"""

(** * Fake quantisation, per-tensor affine scheme (CPU)

    A shallow embedding of
    [aten/src/ATen/native/quantized/cpu/fake_quantize_per_tensor_affine.cpp]:
    the forward operator [fake_quantize_per_tensor_affine_cpu] and the
    backward operator [fake_quantize_per_tensor_affine_backward_cpu].

    Tensor elements are IEEE-754 binary floating-point numbers, modelled by
    the [spec_float] type of the standard library ([SpecFloat]), with the
    rounding of every arithmetic step written out (round to nearest, ties to
    even).  A [Float] tensor computes in binary32, a [Double] tensor in
    binary64; the [double scale] argument is a binary64 number.  The
    [int64_t] arguments are integers ([Z]); the code only compares them and
    converts them to floating point.

    The operations of the tensor library that the two operators call follow
    ATen: an operation between a tensor and a scalar keeps the element type
    of the tensor and converts the scalar to it; [clamp_min] and [clamp_max]
    let a NaN through; a comparison yields a mask of 0/1 values.  Both
    operators are elementwise, so a tensor is modelled by its element type
    and the sequence of its elements; shapes and strides are left out.

    The exact value of a floating-point number is a rational number ([Q]);
    values state what [floor] returns and bound the rounding error of
    dequantisation followed by requantisation. *)

From Stdlib Require Import ZArith QArith Qpower Qround Lqa.
From Stdlib Require Import List Bool String Lia.
From Stdlib Require Import Floats.SpecFloat.
Import ListNotations.

Local Open Scope Z_scope.

(** ** Exceptions and results *)

(** The three exception classes the two operators throw.  [TORCH_CHECK]
    raises a [c10::Error]; the other two carry their [what()] message. *)
Inductive exception : Type :=
| c10_Error
| invalid_argument (what : string)
| length_error (what : string).

Inductive result (A : Type) : Type :=
| Ok (a : A)
| Throw (e : exception).

Arguments Ok {A} a.
Arguments Throw {A} e.

Definition bind {A B : Type} (r : result A) (k : A -> result B) : result B :=
  match r with
  | Ok a => k a
  | Throw e => Throw e
  end.

Notation "r ;; k" := (bind r (fun _ => k))
  (at level 61, right associativity).

(** [if (cond) throw e;] *)
Definition throw_if (cond : bool) (e : exception) : result unit :=
  if cond then Throw e else Ok tt.

(** [TORCH_CHECK(cond);] *)
Definition TORCH_CHECK (cond : bool) : result unit :=
  if cond then Ok tt else Throw c10_Error.

(** The error kinds of the specification, as the exceptions of the source. *)
Definition InvalidRange : exception :=
  invalid_argument "`quant_min` should be less than or equal to `quant_max`.".
Definition InvalidZeroPoint : exception :=
  invalid_argument "`zero_point` must be a positive integer.".
Definition InvalidDelay : exception :=
  invalid_argument "`quant_delay` must be a positive integer.".
Definition InvalidIteration : exception :=
  invalid_argument "`iter` must be >=0 for non-zero `quant_delay`".
Definition EmptyInput : exception :=
  length_error "`X` is empty".
Definition SizeMismatch : exception :=
  invalid_argument "`X` and `dY` are not the same size".

(** ** Scalar types and floating-point formats *)

(** The floating-point element types ([ScalarType::Float],
    [ScalarType::Double]). *)
Inductive ScalarType : Type := Float | Double.

Definition ScalarType_eqb (a b : ScalarType) : bool :=
  match a, b with
  | Float, Float | Double, Double => true
  | _, _ => false
  end.

(** Precision (bits of mantissa, hidden bit included) and exponent of the
    infinities, per format. *)
Definition prec (st : ScalarType) : Z :=
  match st with Float => 24 | Double => 53 end.
Definition emax (st : ScalarType) : Z :=
  match st with Float => 128 | Double => 1024 end.

Definition valid (st : ScalarType) (x : spec_float) : bool :=
  valid_binary (prec st) (emax st) x.

(** Rounding a floating-point number of any format into format [st]
    ([static_cast<float>(double)] and the like). *)
Definition round_to (st : ScalarType) (x : spec_float) : spec_float :=
  match x with
  | S754_finite s m e => binary_round (prec st) (emax st) s m e
  | _ => x
  end.

(** [static_cast<T>(int64_t)]. *)
Definition of_int (st : ScalarType) (n : Z) : spec_float :=
  binary_normalize (prec st) (emax st) n 0 false.

(** [std::floor]: the largest integral value not above [x]. *)
Definition SFfloor (st : ScalarType) (x : spec_float) : spec_float :=
  match x with
  | S754_finite s m e =>
      if 0 <=? e then x
      else binary_normalize (prec st) (emax st)
             (Z.shiftr (cond_Zopp s (Zpos m)) (- e)) 0 s
  | _ => x
  end.

(** A [c10::Scalar]: a [double] or an [int64_t]; a C++ [float] literal is
    stored as a [double]. *)
Inductive Scalar : Type :=
| ScalarDouble (d : spec_float)
| ScalarInt (n : Z).

(** [Scalar::to<T>()] for the element type [T] of a tensor. *)
Definition Scalar_to (st : ScalarType) (s : Scalar) : spec_float :=
  match s with
  | ScalarDouble d => round_to st d
  | ScalarInt n => of_int st n
  end.

(** The literals [1.0f], [0.5f] and [0.5], as binary64 numbers. *)
Definition one_d : spec_float := S754_finite false 4503599627370496 (-52).
Definition half_d : spec_float := S754_finite false 4503599627370496 (-53).

(** ** Tensors *)

(** The tensor library (ATen: [at::Tensor] and its operations) is not part of
    this file.  The specification takes it as an external collaborator: an
    array is an ordered sequence of IEEE-754 numbers of which only the
    element count and the element values matter, with elementwise arithmetic
    primitives ([+ - * / floor clamp copy]).  Where the specification is
    silent (the element type of a result, a NaN under [clamp], the form of a
    mask) the definitions follow the behaviour of ATen. *)

(** Modelled from the spec: the array type ([at::Tensor]), as its element
    type and its elements in order. *)
Record Tensor : Type := mkTensor {
  scalar_type : ScalarType;
  data : list spec_float
}.

(** Modelled from the spec: the element count ([Tensor::numel]). *)
Definition numel (t : Tensor) : Z := Z.of_nat (List.length (data t)).

(** The result of a comparison: one truth value per element. *)
Definition Mask : Type := list bool.

Definition pointwise (f : spec_float -> spec_float) (t : Tensor) : Tensor :=
  mkTensor (scalar_type t) (map f (data t)).

(** Modelled from the spec: [at::empty_like], an array of the same element
    type and size; its contents are unspecified and are zero here. *)
Definition empty_like (t : Tensor) : Tensor :=
  pointwise (fun _ => S754_zero false) t.

(** Modelled from the spec: [at::zeros_like], an array of zeros of the same
    element type and size. *)
Definition zeros_like (t : Tensor) : Tensor :=
  pointwise (fun _ => S754_zero false) t.

(** Modelled from the spec: the copy primitive [dst.copy_(src)], the
    elements of [src] converted to the element type of [dst]. *)
Definition copy_ (dst src : Tensor) : Tensor :=
  mkTensor (scalar_type dst)
    (if ScalarType_eqb (scalar_type dst) (scalar_type src) then data src
     else map (round_to (scalar_type dst)) (data src)).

"""

Brief -
Every record above is to be transcribed exactly as written.

Response area -
(** * Fake quantisation, per-tensor affine scheme (CPU)

    A shallow embedding of
    [aten/src/ATen/native/quantized/cpu/fake_quantize_per_tensor_affine.cpp]:
    the forward operator [fake_quantize_per_tensor_affine_cpu] and the
    backward operator [fake_quantize_per_tensor_affine_backward_cpu].

    Tensor elements are IEEE-754 binary floating-point numbers, modelled by
    the [spec_float] type of the standard library ([SpecFloat]), with the
    rounding of every arithmetic step written out (round to nearest, ties to
    even).  A [Float] tensor computes in binary32, a [Double] tensor in
    binary64; the [double scale] argument is a binary64 number.  The
    [int64_t] arguments are integers ([Z]); the code only compares them and
    converts them to floating point.

    The operations of the tensor library that the two operators call follow
    ATen: an operation between a tensor and a scalar keeps the element type
    of the tensor and converts the scalar to it; [clamp_min] and [clamp_max]
    let a NaN through; a comparison yields a mask of 0/1 values.  Both
    operators are elementwise, so a tensor is modelled by its element type
    and the sequence of its elements; shapes and strides are left out.

    The exact value of a floating-point number is a rational number ([Q]);
    values state what [floor] returns and bound the rounding error of
    dequantisation followed by requantisation. *)

From Stdlib Require Import ZArith QArith Qpower Qround Lqa.
From Stdlib Require Import List Bool String Lia.
From Stdlib Require Import Floats.SpecFloat.
Import ListNotations.

Local Open Scope Z_scope.

(** ** Exceptions and results *)

(** The three exception classes the two operators throw.  [TORCH_CHECK]
    raises a [c10::Error]; the other two carry their [what()] message. *)
Inductive exception : Type :=
| c10_Error
| invalid_argument (what : string)
| length_error (what : string).

Inductive result (A : Type) : Type :=
| Ok (a : A)
| Throw (e : exception).

Arguments Ok {A} a.
Arguments Throw {A} e.

Definition bind {A B : Type} (r : result A) (k : A -> result B) : result B :=
  match r with
  | Ok a => k a
  | Throw e => Throw e
  end.

Notation "r ;; k" := (bind r (fun _ => k))
  (at level 61, right associativity).

(** [if (cond) throw e;] *)
Definition throw_if (cond : bool) (e : exception) : result unit :=
  if cond then Throw e else Ok tt.

(** [TORCH_CHECK(cond);] *)
Definition TORCH_CHECK (cond : bool) : result unit :=
  if cond then Ok tt else Throw c10_Error.

(** The error kinds of the specification, as the exceptions of the source. *)
Definition InvalidRange : exception :=
  invalid_argument "`quant_min` should be less than or equal to `quant_max`.".
Definition InvalidZeroPoint : exception :=
  invalid_argument "`zero_point` must be a positive integer.".
Definition InvalidDelay : exception :=
  invalid_argument "`quant_delay` must be a positive integer.".
Definition InvalidIteration : exception :=
  invalid_argument "`iter` must be >=0 for non-zero `quant_delay`".
Definition EmptyInput : exception :=
  length_error "`X` is empty".
Definition SizeMismatch : exception :=
  invalid_argument "`X` and `dY` are not the same size".

(** ** Scalar types and floating-point formats *)

(** The floating-point element types ([ScalarType::Float],
    [ScalarType::Double]). *)
Inductive ScalarType : Type := Float | Double.

Definition ScalarType_eqb (a b : ScalarType) : bool :=
  match a, b with
  | Float, Float | Double, Double => true
  | _, _ => false
  end.

(** Precision (bits of mantissa, hidden bit included) and exponent of the
    infinities, per format. *)
Definition prec (st : ScalarType) : Z :=
  match st with Float => 24 | Double => 53 end.
Definition emax (st : ScalarType) : Z :=
  match st with Float => 128 | Double => 1024 end.

Definition valid (st : ScalarType) (x : spec_float) : bool :=
  valid_binary (prec st) (emax st) x.

(** Rounding a floating-point number of any format into format [st]
    ([static_cast<float>(double)] and the like). *)
Definition round_to (st : ScalarType) (x : spec_float) : spec_float :=
  match x with
  | S754_finite s m e => binary_round (prec st) (emax st) s m e
  | _ => x
  end.

(** [static_cast<T>(int64_t)]. *)
Definition of_int (st : ScalarType) (n : Z) : spec_float :=
  binary_normalize (prec st) (emax st) n 0 false.

(** [std::floor]: the largest integral value not above [x]. *)
Definition SFfloor (st : ScalarType) (x : spec_float) : spec_float :=
  match x with
  | S754_finite s m e =>
      if 0 <=? e then x
      else binary_normalize (prec st) (emax st)
             (Z.shiftr (cond_Zopp s (Zpos m)) (- e)) 0 s
  | _ => x
  end.

(** A [c10::Scalar]: a [double] or an [int64_t]; a C++ [float] literal is
    stored as a [double]. *)
Inductive Scalar : Type :=
| ScalarDouble (d : spec_float)
| ScalarInt (n : Z).

(** [Scalar::to<T>()] for the element type [T] of a tensor. *)
Definition Scalar_to (st : ScalarType) (s : Scalar) : spec_float :=
  match s with
  | ScalarDouble d => round_to st d
  | ScalarInt n => of_int st n
  end.

(** The literals [1.0f], [0.5f] and [0.5], as binary64 numbers. *)
Definition one_d : spec_float := S754_finite false 4503599627370496 (-52).
Definition half_d : spec_float := S754_finite false 4503599627370496 (-53).

(** ** Tensors *)

(** The tensor library (ATen: [at::Tensor] and its operations) is not part of
    this file.  The specification takes it as an external collaborator: an
    array is an ordered sequence of IEEE-754 numbers of which only the
    element count and the element values matter, with elementwise arithmetic
    primitives ([+ - * / floor clamp copy]).  Where the specification is
    silent (the element type of a result, a NaN under [clamp], the form of a
    mask) the definitions follow the behaviour of ATen. *)

(** Modelled from the spec: the array type ([at::Tensor]), as its element
    type and its elements in order. *)
Record Tensor : Type := mkTensor {
  scalar_type : ScalarType;
  data : list spec_float
}.

(** Modelled from the spec: the element count ([Tensor::numel]). *)
Definition numel (t : Tensor) : Z := Z.of_nat (List.length (data t)).

(** The result of a comparison: one truth value per element. *)
Definition Mask : Type := list bool.

Definition pointwise (f : spec_float -> spec_float) (t : Tensor) : Tensor :=
  mkTensor (scalar_type t) (map f (data t)).

(** Modelled from the spec: [at::empty_like], an array of the same element
    type and size; its contents are unspecified and are zero here. *)
Definition empty_like (t : Tensor) : Tensor :=
  pointwise (fun _ => S754_zero false) t.

(** Modelled from the spec: [at::zeros_like], an array of zeros of the same
    element type and size. *)
Definition zeros_like (t : Tensor) : Tensor :=
  pointwise (fun _ => S754_zero false) t.

(** Modelled from the spec: the copy primitive [dst.copy_(src)], the
    elements of [src] converted to the element type of [dst]. *)
Definition copy_ (dst src : Tensor) : Tensor :=
  mkTensor (scalar_type dst)
    (if ScalarType_eqb (scalar_type dst) (scalar_type src) then data src
     else map (round_to (scalar_type dst)) (data src)).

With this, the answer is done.